My views on China seem very straightforward to me. I know it is hard to find China Stanley thermoses and legacy Tennessee Stanley thermoses in Germany, but if you can find them, compare them and see what you think. And ask yourself what value China has created by selling poison pet food, melamine milk, lead paint toys for children, hydrogen-sulfide-offgassing sheetrock, tires where the tread strips right off while you are driving, etc. Explain to me what value China is creating by racing past America in terms of carbon skydumping and poisoning all the tuna in the Pacific Ocean with coal-based mercury. Show me the value.
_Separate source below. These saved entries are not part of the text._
(* ===== verification/Microservices.v ===== *)
(** * Services that are deployments (src/pkg/components: microservice.go, ui.go,
    strawberry_controller.go; src/pkg/resources/deployment.go)

    The web interface and the controller of CHYT cliques are not servers of the cluster: each is a
    deployment behind an HTTP service with a configuration, a token in a secret and jobs that
    create its user.  The deployment is kept with its whole pod specification; the old object of
    the resource and the object being built share the template after pods were removed, and a
    write through one is seen through the other. *)

From S2P Require Import Prelude Kubernetes ApiTypes Consts Labeller Status Ypatch Checks CypressActions ApiProxy Resources Services ConfigMaps InitJob Components YtsaurusClient PodsManager UpdateModes Master ServerComponents AgentComponents ServerImpl Releases Values Connection Pods ServerPods ServerConfigs.

(** ** Deployments (deployment.go) *)

(** The labels are [None] for a component type without a label, where the code panics. *)
Record Deployment := mkDeployment {
  dep_meta : ObjectMeta;
  dep_Replicas : option Z;
  dep_Selector : option (gmap string string);
  dep_TemplateLabels : option (gmap string string);
  dep_TemplateAnnotations : gmap string string;
  dep_PodSpec : PodTemplate;
}.
(** The rest of [newServerConfigured]: names that are missing panic. *)
Definition with_objects (l : Labeller) (opts : options) (pod : serverPod) : outcome serverParts :=
  configMap ← or_panic (GetMainConfigMapName l);
  statefulSet ← or_panic (GetServerStatefulSetName l);
  headless ← or_panic (GetHeadlessServiceName l);
  monitoring ← or_panic (GetMonitoringServiceName l);
  mret (mkServerParts pod statefulSet headless monitoring (newMonitoringPorts (opt_monitoringPort opts)) configMap).

(** [newServer] with the file of the server first and more files after it. *)
Definition localServer (y : YtsaurusSpec) (l : Labeller) (i : InstanceSpec) (binaryPath : string) (files : list string)
    (defaultMonitoringPort : Z) (optFuncs : list Option) : outcome serverParts :=
  configName ← or_panic (GetServerConfigName l);
  with_objects l (newServerOptions i defaultMonitoringPort optFuncs)
    (newServer l (spec_CommonSpec y) (spec_PodSpec y) i binaryPath ((configName +:+ ".yson") :: files) true
       defaultMonitoringPort optFuncs).

(** [newServerConfigured] as the remote nodes call it: no pod specification of the cluster and no log delivery. *)
Definition remoteServer (commonSpec : CommonSpec) (l : Labeller) (i : InstanceSpec) (binaryPath : string)
    (defaultMonitoringPort : Z) (optFuncs : list Option) : outcome serverParts :=
  configName ← or_panic (GetServerConfigName l);
  let opts := newServerOptions i defaultMonitoringPort optFuncs in
  with_objects l opts (newServerConfigured l commonSpec PodSpecZero i binaryPath [configName +:+ ".yson"] None opts).

Definition rpcPort (port : Z) : Option := WithContainerPorts [mkContainerPort YTRPCPortName port].

(** [addMonitoringPort]. *)
Definition addMonitoringPort (port : ServicePort) (s : serverParts) : serverParts :=
  mkServerParts (sv_pod s) (sv_statefulSet s) (sv_headlessService s) (sv_monitoringService s)
    (AddPort port (sv_monitoringPorts s)) (sv_configMap s).
(** [convertPrometheusConfigToTally] returns, and what it returns. *)
Lemma convertPrometheusConfigToTally_run config :
  ∃ buckets,
    buildHistogramBuckets config = Some buckets ∧
    convertPrometheusConfigToTally config
    = Some {| prometheus.HandlerPath := HandlerPath config;
              prometheus.ListenNetwork := ListenNetwork config;
              prometheus.ListenAddress := ListenAddress config;
              prometheus.TimerType := "histogram";
              prometheus.DefaultHistogramBuckets := buckets;
              prometheus.DefaultSummaryObjectives :=
                (λ item, {| prometheus.Percentile := Percentile item;
                            prometheus.AllowedError := AllowedError item |})
                  <$> DefaultSummaryObjectives config;
              prometheus.OnError := OnError config |}.
Proof.
  destruct (buildHistogramBuckets_run config) as (buckets & Hbuckets & _).
  exists buckets. split; [exact Hbuckets|].
  unfold convertPrometheusConfigToTally, make_SummaryObjectives.
  match goal with
  | |- context [slice.range_indexed 0 _ ?body _] =>
      pose proof (range_indexed_fill body
        (λ item, {| prometheus.Percentile := Percentile item;
                    prometheus.AllowedError := AllowedError item |})
        {| prometheus.Percentile := 0%float;
           prometheus.AllowedError := 0%float |}
        (DefaultSummaryObjectives config) []) as Hfill
  end.
  cbn [length app] in Hfill. rewrite Hfill.
  - cbn [mbind option_bind]. rewrite Hbuckets. reflexivity.
  - intros item done rest.
    rewrite assign_at_middle. cbn [mbind option_bind].
    by rewrite assign_at_middle.
Qed.

End prometheus_config.

Import metrics.
(** * Canticle: the dependency walker, its two drivers and the source resolver

    A shallow embedding of [canticles/depwalker.go] (the breadth first
    [DependencyWalker], the [DependencyLoader] and the [DependencySaver]),
    of the package error helper [PackageError.IsNoBuildable] and of
    [DependencySources] / [SourcesResolver.ResolveSources].

    Go values are modelled as follows.
    - [string] is [string]; [map[string]bool] and [map[string]*Dependency]
      are [gmap string _]; a [StringSet] is a [gset string].
    - an [error] interface value is a value of [error] below, [nil] is
      [None] of [option error].
    - closures that read and write driver state (the walker's reader and
      handler) take the state and return the new one.
    - the loop of [TraverseDependencies] need not terminate for an arbitrary
      reader, so it runs on fuel. *)

From Stdlib Require Import String Ascii List Bool Permutation Sorted.
From Stdlib Require OrderedTypeEx.
From stdpp Require Import base option gmap strings list fin_maps sets.
Import ListNotations.
Local Open Scope string_scope.
Local Open Scope list_scope.

(** ** Errors *)

(** [PackageError] of package.go (the fields this code reads). *)
Record PackageError : Type := mkPackageError {
  ImportStack : list string;
  Pos : string;
  PErr : string
}.

(** The dynamic values an [error] can hold here.  Interface comparison
    [err == ErrorSkip] is comparison of dynamic type and pointer:
    [ErrorSkip] is the one [*errorString] allocated for the package variable,
    and every other value, whatever its text, is a different one. *)
Inductive error : Type :=
| ErrorSkip
    (* var ErrorSkip = errors.New("skip this dep") *)
| errorString (s : string)
    (* any other result of errors.New or fmt.Errorf *)
| PackageErrorPtr (pe : PackageError)
    (* a *PackageError, as LoadPackage returns *)
| wrapError (s : string) (inner : error).
    (* an error of another type that carries an inner error *)

(** [err.Error()] *)
Definition Error (e : error) : string :=
  match e with
  | ErrorSkip => "skip this dep"
  | errorString s => s
  | PackageErrorPtr pe => PErr pe
  | wrapError s _ => s
  end.

(** [err == ErrorSkip] *)
Definition is_ErrorSkip (e : error) : bool :=
  match e with
  | ErrorSkip => true
  | _ => false
  end.

(** [strings.HasPrefix(s, pre)] *)
Definition HasPrefix (s pre : string) : bool := String.prefix pre s.

(** [func (pe PackageError) IsNoBuildable() bool] *)
Definition IsNoBuildable (pe : PackageError) : bool :=
  HasPrefix (PErr pe) "no buildable Go".

(** ** [sort.Strings]: ascending byte-wise order *)

Fixpoint insert_sorted (x : string) (l : list string) : list string :=
  match l with
  | [] => [x]
  | y :: l' => if String.leb x y then x :: l else y :: insert_sorted x l'
  end.

Definition sort_Strings (l : list string) : list string :=
  fold_right insert_sorted [] l.

(** ** The walker *)

(** The calls a traversal makes to its two function values, in order, each
    with what it returned.  This is a record of the run kept beside the
    walker; the source has no such field. *)
Inductive Call : Type :=
| CallHandle (p : string) (err : option error)
| CallRead (p : string) (children : list string) (err : option error).

Section Walker.
(** The state the two closures share and may change. *)
Context {St : Type}.

(** [type PkgReaderFunc func(pkg string) ([]string, error)] *)
Definition PkgReaderFunc : Type :=
  string -> St -> (list string * option error) * St.

(** [type PkgHandlerFunc func(pkg string) error] *)
Definition PkgHandlerFunc : Type := string -> St -> option error * St.

Record DependencyWalker : Type := mkDependencyWalker {
  nodeQueue : list string;
  visited : gmap string bool;
  readPackage : PkgReaderFunc;
  handleDep : PkgHandlerFunc
}.

Definition NewDependencyWalker (reader : PkgReaderFunc)
    (handler : PkgHandlerFunc) : DependencyWalker :=
  {| nodeQueue := [];
     visited := ∅;
     readPackage := reader;
     handleDep := handler |}.
(** X16.  Without an API key (the variable unset or empty) the script
    prints the one line that says so and nothing else, whatever the
    services would answer. *)
Theorem no_key_no_listing (S : Service) :
  getenv_api_key = None \/ getenv_api_key = Some "" ->
  check_models = [no_key_line].
Proof.
  unfold check_models. by intros [->| ->].
Qed.

Lemma no_key_no_listing_witness :
  check_models (H := {| getenv_api_key := Some "";
                        make_client := fun _ => Raise (RuntimeError "unreachable");
                        models_list := Raise (RuntimeError "unreachable") |})
  = [no_key_line].
Proof. apply no_key_no_listing. by right. Defined.

Lemma first_loop_spec names found :
  first_loop names found
  = (map recommended_line (List.filter recommended names),
     found || existsb recommended names).
Proof.
  revert found. induction names as [|name names IH]; intros found.
  - by rewrite orb_false_r.
  - cbn [first_loop List.filter existsb]. destruct (recommended name).
    + rewrite IH. cbn [map orb]. by rewrite orb_true_r.
    + by rewrite IH.
Qed.

Lemma replace_absent old new s : contains old s = false -> replace old new s = s.
Proof.
  induction s as [|c s IH]; [done|].
  rewrite contains_cons. intros [Hp Hc]%orb_false_iff.
  rewrite (replace_step _ _ _ _ Hp). by rewrite (IH Hc).
Qed.
(** The object that [JSON.parse] gave, seen through the five properties
    [validateSummary] reads: an array-valued property is [Some] (its
    items are strings, as the prompt asks), anything else is [None]; the
    same for the string-valued [howLongTheyKeep]. *)
Record rawSummary := {
  raw_whatTheyCollect : option (list string);
  raw_whoTheyShareWith : option (list string);
  raw_howLongTheyKeep : option string;
  raw_keyRisks : option (list string);
  raw_trackerBreakdown : option (list string)
}.

Definition raw_of_fields (f : fields) : rawSummary :=
  {| raw_whatTheyCollect := Some (whatTheyCollect f);
     raw_whoTheyShareWith := Some (whoTheyShareWith f);
     raw_howLongTheyKeep := Some (howLongTheyKeep f);
     raw_keyRisks := Some (keyRisks f);
     raw_trackerBreakdown := Some (trackerBreakdown f) |}.

(** A call either returns or throws (an [async] function: resolves or
    rejects) with the error's message. *)
Inductive completion (A : Type) :=
| Returned (a : A)
| Thrown (message : string).
Arguments Returned {A} a.
Arguments Thrown {A} message.

Definition CACHE_EXPIRY : Z := 24 * 60 * 60 * 1000.

Record cacheEntry := { data : aiResult; timestamp : Z }.

(** The text-generation collaborator as one call sees it: the request
    throws, or answers [text]; [parsed] is what
    [JSON.parse(text.match(/\{[\s\S]*\}/)[0])] gives, [None] when there is
    no match or the parse throws.  The prompt only feeds the generator. *)
Inductive aiReply :=
| Raises (message : string)
| Replies (text : string) (parsed : option rawSummary).

(** What surrounds one call: the value of [process.env.GEMINI_API_KEY],
    the two readings of [Date.now()] (at the cache check and when the
    answer is stored) and the generator's answer. *)
Record aiScenario := {
  GEMINI_API_KEY : option string;
  at_check : Z;
  at_store : Z;
  reply : aiReply
}.

Definition some_if {A} (b : bool) (x : A) : list A := if b then [x] else [].

Section WithUrlParser.

(** [new URL(u).hostname] of the platform: [None] when the constructor
    throws. *)
Variable url_hostname : string -> option string.

Definition breakdown_line (tracker : string) : string :=
  if Js.includes tracker "google" then
    tracker +:+ ": Google's tracking service for analytics and advertising"
  else if Js.includes tracker "facebook" then
    tracker +:+ ": Meta's social media and advertising tracker"
  else if Js.includes tracker "doubleclick" then
    tracker +:+ ": Google's advertising network for targeted ads"
  else
    tracker +:+ ": Third-party tracking and analytics service".

Definition createFallbackSummary (trackers : list string) (url : string)
  : completion fields :=
  match url_hostname url with
  | None => Thrown "Invalid URL"
  | Some domain =>
      let googleTrackers :=
        List.filter (fun t => Js.includes t "google") trackers in
      let facebookTrackers :=
        List.filter (fun t => Js.includes t "facebook") trackers in
      let adTrackers :=
        List.filter (fun t => Js.includes t "ads"
                              || Js.includes t "doubleclick"
                              || Js.includes t "adnxs") trackers in
      let analyticsTrackers :=
        List.filter (fun t => Js.includes t "analytics"
                              || Js.includes t "mixpanel"
                              || Js.includes t "hotjar") trackers in
      let companies :=
        some_if (0 <? Js.len googleTrackers) "Google"
        ++ some_if (0 <? Js.len facebookTrackers) "Meta/Facebook"
        ++ some_if (0 <? Js.len adTrackers) "Advertising Networks"
        ++ some_if (0 <? Js.len analyticsTrackers) "Analytics Providers" in
      Returned
        {| whatTheyCollect :=
             ["Browsing behavior and page views";
              "Device and browser information";
              "IP address and location data"]
             ++ some_if (5 <? Js.len trackers) "User interactions and clicks"
             ++ some_if (10 <? Js.len trackers) "Cross-site tracking data";
           whoTheyShareWith :=
             if 0 <? Js.len companies then companies
             else ["Third-party partners"];
           howLongTheyKeep :=
             if 8 <? Js.len trackers then "Up to 2 years or indefinitely"
             else "Varies by service";
           keyRisks :=
             ["Your browsing on " +:+ domain
              +:+ " may be tracked across other websites"]
             ++ some_if (5 <? Js.len trackers)
                  "Detailed behavioral profiling for advertising"
             ++ some_if (10 <? Js.len trackers)
                  "Extensive data sharing with multiple partners";
           trackerBreakdown :=
             map breakdown_line (Js.slice0 4 trackers) |}
  end.
Lemma loop_sleeps url params tries xs :
  forall l w r w',
  for_each xs (attempt_body net url params tries) l w = (r, w') ->
  exists n,
    (n <= 2 * length (filter (fun x => x <> tries) xs))%nat /\
    sleeps (drop (length (log w)) (log w')) = backoffs (backoff l) n /\
    (forall l', r = Ret l' -> backoff l' = Nat.iter n doubled (backoff l)).
Proof.
  induction xs as [|x xs IH]; intros l w r w'; simpl.
  - unfold ret. intros [= <- <-]. exists 0%nat. rewrite drop_all.
    repeat split; [simpl; lia|by intros ? [= <-]].
  - unfold bind. destruct (attempt_body _ _ _ _ _ _ _) as [[l1|e1] w1] eqn:Hb;
      apply attempt_body_sleeps in Hb as (n1 & Hn1 & Hfinal & Hl1 & Hb1).
    + intros Hrest. destruct (IH _ _ _ _ Hrest) as (n2 & Hn2 & Hs2 & Hb2).
      exists (n1 + n2)%nat. split; [|split].
      * destruct (decide (x = tries)) as [->|Hx].
        -- rewrite filter_cons_False by (intros Hne; by apply Hne).
           rewrite (Hfinal eq_refl). simpl. lia.
        -- rewrite filter_cons_True by done. simpl. lia.
      * pose proof (loop_log net _ _ _ _ _ _ _ _ Hrest) as (_ & evs & Hl & _).
        rewrite Hl, Hl1, <- app_assoc, drop_app_length.
        rewrite Hl, drop_app_length in Hs2.
        change (EvGet ?q :: ?t) with ([EvGet q] ++ t).
        rewrite <- app_assoc, !sleeps_app, sleeps_of_sleeps, Hs2. simpl.
        by rewrite backoffs_app, (Hb1 _ eq_refl).
      * intros l' Hl'. rewrite (Hb2 _ Hl'), (Hb1 _ eq_refl).
        rewrite Nat.add_comm. by rewrite Nat.iter_add.
    + intros [= <- <-]. exists n1. split; [|split].
      * destruct (decide (x = tries)) as [->|Hx].
        -- rewrite (Hfinal eq_refl). lia.
        -- rewrite filter_cons_True by done. simpl. lia.
      * rewrite Hl1, drop_app_length.
        change (EvGet ?q :: ?t) with ([EvGet q] ++ t).
        by rewrite sleeps_app, sleeps_of_sleeps.
      * intros ? [=].
Qed.

Lemma range_non_final (tries : Z) :
  (length (filter (fun x => x <> tries) (range 1 (tries + 1))) <= Z.to_nat tries - 1)%nat.
Proof.
  destruct (Z.le_gt_cases tries 0) as [Hle|Hgt].
  - rewrite range_nil by lia. simpl. lia.
  - rewrite range_snoc by lia. rewrite filter_app.
    rewrite (filter_cons_False _ tries) by (intros Hne; by apply Hne).
    rewrite filter_nil, app_nil_r.
    etransitivity; [apply length_filter|]. rewrite range_length. lia.
Qed.

(** X5: the sleeps of a run of [fetcher] are the initial backoff, then twice
    the one before, and so on (the [i]-th lasts [initial_backoff * 2^i]), and
    there are at most two for each attempt but the last. *)
Theorem fetcher_backoff_doubles url params tries b w :
  let s := sleeps (trace_of (fetcher net url params tries b) w) in
  s = backoffs b (length s) /\
  (length s <= 2 * (Z.to_nat tries - 1))%nat /\
  (forall i d, s !! i = Some d -> (d == b * 2 ^ Z.of_nat i)%Q).
Proof.
  assert (exists n, (n <= 2 * (Z.to_nat tries - 1))%nat /\
            sleeps (trace_of (fetcher net url params tries b) w) = backoffs b n)
    as (n & Hn & Hs).
  { unfold trace_of, fetcher, bind.
    destruct (for_each _ _ _ _) as [[l1|e1] w1] eqn:Hloop;
      apply loop_sleeps in Hloop as (n & Hn & Hs & _); exists n;
      (split; [pose proof (range_non_final tries); lia|]);
      unfold read_response, response_json, raise, ret;
      repeat (case_match; simplify_eq/=); done. }
  intros s. subst s. rewrite Hs, backoffs_length. repeat split; [done|].
  intros i d. apply backoffs_lookup.
Qed.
Posted by: different clue | 07 March 2016 at 11:46 AM
If I may:
- Romney's speech was significant in that it telegraphed the party leaderships' refusal to support Trump or recognize him as the nominee.
- While Trump's supporters rightfully look askance at Romney, the potential wihholding of the party's support in the general election is nothing to sniff at: without the arty's expertise (yes, they still have some), GOTV operation, staff, and of course, $$$, Trump will have to dig deep into his own pockets, which he has been loathe to do up to this point. Or, he could fold, which although not likely is always a possibility. Hard to predict what he will do next.
- Agree that the anti-establishment feelings in both parties are running high. I think the next wave of politicians that flow into the new space crated by Trump and Sanders will be truly interesting. The GOP as we have known it is dead- and the Democratic party faces a similar fate if they fail to heed the warning that Sanders represents.
- If the GOP denies Trump the nomination, as it appears to me they will, and he decides to stay in as an independent, which I think he will, the conservative vote will be split, Hillary will take the WH and nominate Obama for the Supreme Court. Checkmate. (OK, I just threw that last bit in to be hyperbolic)
Posted by: Nick | 07 March 2016 at 11:47 AM
LeaNder,
The idea that we have to shift jobs somewhere "better" to remain "competitive" contains no inherent truth whatever. It contains the artificial cardboard replica of truth, a cardboard replica of truth which was artificially engineered into existence by the artificial passage of Forced Free Trade Agreements. And it can be equally artificially engineered right back out of existence by the abolition of Forced Free Trade and the restoration of Militant Belligerent Protectionism.
Posted by: different clue | 07 March 2016 at 11:48 AM
Babak,
"The Electorate ignored them."
I disagree. A portion of the electorate started voting Republican; meanwhile another portion believed the tales on NAFTA told by that previous charismatic Democratic president. Now they are years old and not any richer and thoroughly fed up.
Posted by: Fred | 07 March 2016 at 11:55 AM
different clue - I agree. What I meant by designed to fail/negatively impact insurance companies was that it sure looks that way, but I accept that the design was the result of bungling and over absorption in fantasy; and not conspiracy.
Back on topic - not sure what Trump has in store for us by way of healthcare insurance. Should be interesting.
Posted by: no one | 07 March 2016 at 12:36 PM
Trump is a genuine outsider in terms of power politics. Unlike many of the other GOP hopefuls, he has no zillionaire sugar daddy (unless you count his own daddy) and he is beholden to nobody and nothing in the political power grid, which is part of his appeal.
As far as waterboarding, etc., Trump, Rubio, and Cruz have all voiced support for torture and maintained its legality. Cruz and Rubio add a few more qualifiers, but that's about it. There really is not much space among the Republican candidates on the matter. Trump is blunter.